Single by Trisha Yearwood with Garth Brooks

from the album (Songbook) A Collection of Hits & Sevens
- B-side: "I Want to Live Again"
- Released: August 18, 1997
- Recorded: 1997
- Studio: Jack's Tracks (Nashville, Tennessee)
- Genre: Country
- Length: 3:32
- Label: MCA Nashville
- Songwriters: Garth Brooks, Bobby Wood, John Peppard
- Producer: Allen Reynolds

Trisha Yearwood singles chronology
| "How Do I Live" (1997) | "In Another's Eyes" (1997) | "Perfect Love" (1998) |

Garth Brooks singles chronology
| "That Ol' Wind" (1996) | "In Another's Eyes" (1997) | "Longneck Bottle" (1997) |

= In Another's Eyes =

"In Another's Eyes" is a song recorded by American country music artists Trisha Yearwood and Garth Brooks. It was released in August 1997 as the second single from Yearwood's compilation album (Songbook) A Collection of Hits. The song reached number 2 on the Billboard Hot Country Singles & Tracks chart. Brooks wrote the song with Bobby Wood and John Peppard.

"In Another's Eyes" was Brooks's and Yearwood's first major collaboration. At the time, the two were close friends but were married to other spouses, Brooks to Sandy Mahl and Yearwood to Bobby Reynolds; by 2001, each had divorced their respective spouse, and they married each other in 2005.

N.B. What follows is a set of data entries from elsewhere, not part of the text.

(* ===== verification/QjsProcess.v ===== *)
(** * Child processes of the QuickJS command line

    Models src/ports/quickjs/cli/std_os.go: the Go side of the host callbacks of [os.exec]
    and [os.waitpid].  Requests come from C in shared memory; any number of goroutines may
    be in a call at a time.  A call is a program counter, the table of children is behind a
    mutex whose critical sections are the atomic steps, and each child has a goroutine that
    waits for the process and then closes the child's [done] channel.  The system is a
    parameter: what starting a process answers, when a process ends, and which pid is
    free. *)

From Stdlib Require Import ZArith Lia Ascii.
From stdpp Require Import base list strings gmap relations.
From S2P Require Import Prelude Text.

(** ** C memory

    The bytes of the address space that are mapped; [None] of a read is a segmentation
    fault, which ends the program. *)

Abbreviation mem := (gmap Z Z).

(** The bytes up to a zero; [fuel] is larger than the longest string. *)
Fixpoint c_bytes (fuel : nat) (m : mem) (a : Z) : option (list Z) :=
  match fuel with
  | O => None
  | S fuel => b ← m !! a; if b =? 0 then Some [] else l ← c_bytes fuel m (a + 1); Some (b :: l)
  end.

(** Every mapped byte may belong to the string. *)
Definition gocQjsCliCString (m : mem) (address : Z) : option string :=
  if address =? 0 then Some "" else string_of_bytes <$> c_bytes (S (size m)) m address.

(** A little-endian word of [n] bytes. *)
Fixpoint load_le (n : nat) (m : mem) (a : Z) : option Z :=
  match n with O => Some 0 | S n => b ← m !! a; r ← load_le n m (a + 1); Some (b + 256 * r) end.

(** [unsafe.Slice] of [n] elements of [size] bytes does not panic. *)
Definition slice_ok (a size n : Z) : bool := (0 <=? n) && ((n =? 0) || (negb (a =? 0) && (size * n <=? 2 ^ 64 - a))).

(** The elements of such a slice. *)
Definition load_array (m : mem) (a : Z) (size : nat) (n : Z) : option (list Z) :=
  if slice_ok a (Z.of_nat size) n then mapM (fun i => load_le size m (a + Z.of_nat size * Z.of_nat i)) (seq 0 (Z.to_nat n)) else None.

Definition gocQjsCliCStringArray (m : mem) (address count : Z) : option (list string) :=
  if count =? 0 then Some [] else ps ← load_array m address 8 count; mapM (gocQjsCliCString m) ps.

(** ** Requests *)

Record request := mkReq {
  rq_op : Z; rq_pid : Z; rq_block : Z; rq_usePath : Z; rq_stdinFD : Z; rq_stdoutFD : Z; rq_stderrFD : Z;
  rq_argc : Z; rq_argv : Z; rq_envc : Z; rq_envp : Z; rq_file : Z; rq_cwd : Z;
  rq_uid : Z; rq_gid : Z; rq_groupsLen : Z; rq_uidSet : Z; rq_gidSet : Z; rq_groupsSet : Z; rq_groups : Z }.

(** What the caller finds in the request: [result] and [status]. *)
Record reply := mkReply { re_result : Z; re_status : Z }.

Definition ECHILD : Z := 10.
Definition EINVAL : Z := 22.
Definition EBADF : Z := 9.
Definition ENOENT : Z := 2.
Definition EIO : Z := 5.

(** An error of os/exec: not found, an errno somewhere in its chain, another one. *)
Inductive oserr := NotFound | Errno (n : Z) | OtherErr.

Definition gocQjsCliErrno (e : oserr) : Z := match e with NotFound => ENOENT | Errno n => n | OtherErr => EIO end.

Record credential := mkCred { cr_Uid : Z; cr_Gid : Z; cr_Groups : list Z; cr_NoSetGroups : bool }.

(** [exec.Cmd]; the standard streams are descriptors that C owns. *)
Record cmd := mkCmd { cm_Path : string; cm_Args : list string; cm_Dir : string; cm_Env : option (list string);
  cm_Stdin : Z; cm_Stdout : Z; cm_Stderr : Z; cm_Credential : option credential }.

(** ** How a process ended *)

(** What [cmd.Wait] leaves: a wait status, or no process state. *)
Inductive ending := Ended (status : Z) | NoState.

(** [syscall.WaitStatus] *)
Definition Exited (w : Z) : bool := Z.land w 127 =? 0.
Definition Signaled (w : Z) : bool := negb (Z.land w 127 =? 127) && negb (Z.land w 127 =? 0).

Definition gocQjsCliExitResult (w : Z) : Z :=
  if Exited w then Z.land (Z.shiftr w 8) 255 else if Signaled w then - Z.land w 127 else 127.

(** The status and the exit result of [gocQjsCliWaitChild]. *)
Definition out_status (o : ending) : Z := match o with Ended w => s32 w | NoState => 0 end.
Definition out_exit (o : ending) : Z := match o with Ended w => gocQjsCliExitResult w | NoState => 127 end.

Section System.

(** [exec.LookPath]; the ids of this process. *)
Variable LookPath : string -> res oserr string.
Variables getuid getgid : Z.

(** ** Starting a process *)

Definition gocQjsCliCredential (m : mem) (r : request) : option (option credential) :=
  if (rq_uidSet r =? 0) && (rq_gidSet r =? 0) && (rq_groupsSet r =? 0) then Some None
  else
    groups ← (if rq_groupsLen r =? 0 then Some [] else load_array m (rq_groups r) 4 (rq_groupsLen r));
    Some (Some (mkCred (if rq_uidSet r =? 0 then u32 getuid else rq_uid r) (if rq_gidSet r =? 0 then u32 getgid else rq_gid r) groups (rq_groupsSet r =? 0))).

(** The result for an error before or at the start of the process. *)
Definition start_error (r : request) (e : oserr) : Z := if rq_block r =? 0 then - gocQjsCliErrno e else 127.

(** The file to run, or the result for an error. *)
Definition resolved (r : request) (path : string) : res Z string :=
  if rq_usePath r =? 0 then Ok path else match LookPath path with Ok p => Ok p | Fail e => Fail (start_error r e) end.

(** [gocQjsCliStart] up to [cmd.Start]: the command, or the result. *)
Definition prepare (m : mem) (r : request) : option (res Z cmd) :=
  arguments ← gocQjsCliCStringArray m (rq_argv r) (rq_argc r);
  match arguments with
  | [] => Some (Fail (- EINVAL))
  | arg0 :: _ =>
      file ← gocQjsCliCString m (rq_file r);
      match resolved r (if String.eqb file "" then arg0 else file) with
      | Fail n => Some (Fail n)
      | Ok path =>
          cwd ← gocQjsCliCString m (rq_cwd r);
          env ← (if rq_envp r =? 0 then Some None else Some <$> gocQjsCliCStringArray m (rq_envp r) (rq_envc r));
          if (rq_stdinFD r <? 0) || (rq_stdoutFD r <? 0) || (rq_stderrFD r <? 0) then Some (Fail (- EBADF))
          else
            c ← gocQjsCliCredential m r;
            Some (Ok (mkCmd path arguments cwd env (rq_stdinFD r) (rq_stdoutFD r) (rq_stderrFD r) c))
      end
  end.
End System.

(** ** The children *)

(** A process: it runs, it has ended, or it has been waited for, which frees its pid. *)
Inductive process := Running | Zombie (o : ending) | Reaped (o : ending).

(** The goroutine of a child: not started, in [cmd.Wait], back from it, finished. *)
Inductive waiter := WNone | WWait | WBack (o : ending) | WClosed.

Record child := mkChild { ch_cmd : cmd; ch_pid : Z; ch_process : process; ch_waiter : waiter; ch_status : Z; ch_exit : Z }.

(** [done] is closed. *)
Definition done_closed (c : child) : bool := match ch_waiter c with WClosed => true | _ => false end.

(** What a call that is back has done: nothing with a child, started one, started one and
    waited for it, taken one out of the table. *)
Inductive answer := ANone | AStarted (i : nat) | ARan (i : nat) | ATook (i : nat).

(** Where a call is.  [i] is the child, as an index into the children started so far. *)
Inductive pc :=
| PStart                  (* before cmd.Start *)
| PInsert (i : nat)       (* started, not yet in the table *)
| PGo (i : nat)           (* in the table, before the go statement *)
| PStartDone (i : nat)    (* start, at <-child.done *)
| PStartDelete (i : nat)  (* start, before the delete *)
| PWait                   (* before the first lookup *)
| PWaitDone (i : nat)     (* wait, at <-child.done *)
| PWaitPoll (i : nat)     (* wait without blocking, at the select *)
| PTake (i : nat)         (* before the second critical section *)
| PReturned (a : answer)  (* back in C *)
| PFault.                 (* a fault while reading the request *)

Record call := mkCall { ca_req : request; ca_reply : reply; ca_pc : pc }.

Record state := mkState { st_byPID : gmap Z nat; st_children : list child; st_calls : list call }.

Definition set_pc (c : call) (p : pc) : call := mkCall (ca_req c) (ca_reply c) p.
Definition set_result (c : call) (n : Z) (p : pc) : call := mkCall (ca_req c) (mkReply n (re_status (ca_reply c))) p.
Definition set_reply (c : call) (n st : Z) (p : pc) : call := mkCall (ca_req c) (mkReply n st) p.

Definition put_call (s : state) (j : nat) (c : call) : state := mkState (st_byPID s) (st_children s) (<[j := c]> (st_calls s)).
Definition put_child (s : state) (i : nat) (c : child) : state := mkState (st_byPID s) (<[i := c]> (st_children s)) (st_calls s).

Definition set_process (c : child) (p : process) : child := mkChild (ch_cmd c) (ch_pid c) p (ch_waiter c) (ch_status c) (ch_exit c).
Definition set_waiter (c : child) (w : waiter) : child := mkChild (ch_cmd c) (ch_pid c) (ch_process c) w (ch_status c) (ch_exit c).

(** [gocGoQjsCliProcess]: a call with a request; [None] is a nil request, which is back at
    once. *)
Definition gocGoQjsCliProcess (r : request) (old : reply) : call :=
  if rq_op r =? 1 then mkCall r old PStart
  else if rq_op r =? 2 then mkCall r old PWait
  else mkCall r (mkReply (- EINVAL) (re_status old)) (PReturned ANone).

(** The first critical section of [gocQjsCliWait]. *)
Definition wait_lookup (s : state) (c : call) : call :=
  match st_byPID s !! rq_pid (ca_req c) with
  | None => set_reply c (- ECHILD) 0 (PReturned ANone)
  | Some i => set_pc c (if rq_block (ca_req c) =? 0 then PWaitPoll i else PWaitDone i)
  end.

(** The second one, which takes the child out of the table. *)
Definition wait_take (s : state) (c : call) (i : nat) (ch : child) : gmap Z nat * call :=
  let pid := rq_pid (ca_req c) in
  if bool_decide (st_byPID s !! pid = Some i) then (delete pid (st_byPID s), set_reply c pid (ch_status ch) (PReturned (ATook i)))
  else (st_byPID s, set_reply c (- ECHILD) 0 (PReturned ANone)).

(** *** Steps *)

Section Steps.
Variable m : mem.
Variable LookPath : string -> res oserr string.
Variables getuid getgid : Z.

(** What [cmd.Start] may answer: an error or a pid. *)
Variable can_start : list child -> cmd -> res oserr Z -> Prop.

(** The system gives a pid that no process has that was not waited for. *)
Definition free_pid (cs : list child) (pid : Z) : Prop :=
  0 < pid < 2 ^ 31 /\ forall c, c ∈ cs -> ch_pid c = pid -> exists o, ch_process c = Reaped o.

Abbreviation prepare := (prepare LookPath getuid getgid m).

At the 40th Grammy Awards Brooks and Yearwood won for Best Country Collaboration with Vocals.

==Critical reception==
Deborah Evans Price, of Billboard magazine reviewed the song favorably, calling it a "finely crafted song with a powerful lyric and delicate melody." She goes on to say that Brooks and Yearwood have a wonderful blend and natural chemistry that will make listeners wish they'd record together more often."

==Music video==
The music video was directed by Michael Salomon and premiered in August 1997.

==Chart performance==
"In Another's Eyes" debuted at number 62 on the U.S. Billboard Hot Country Singles & Tracks for the week of August 23, 1997.

| Chart (1997) | Peak position |
|---|---|
| Canada Country Tracks (RPM) | 2 |
| Irish Singles Chart | 23 |
| US Hot Country Songs (Billboard) | 2 |

===Year-end charts===

| Chart (1997) | Position |
|---|---|
| Canada Country Tracks (RPM) | 44 |
| US Country Songs (Billboard) | 58 |

==Parodies==
American country music parody artist Cledus T. Judd, released a parody of "In Another's Eyes" titled "In Another Size" on his 1999 album Juddmental.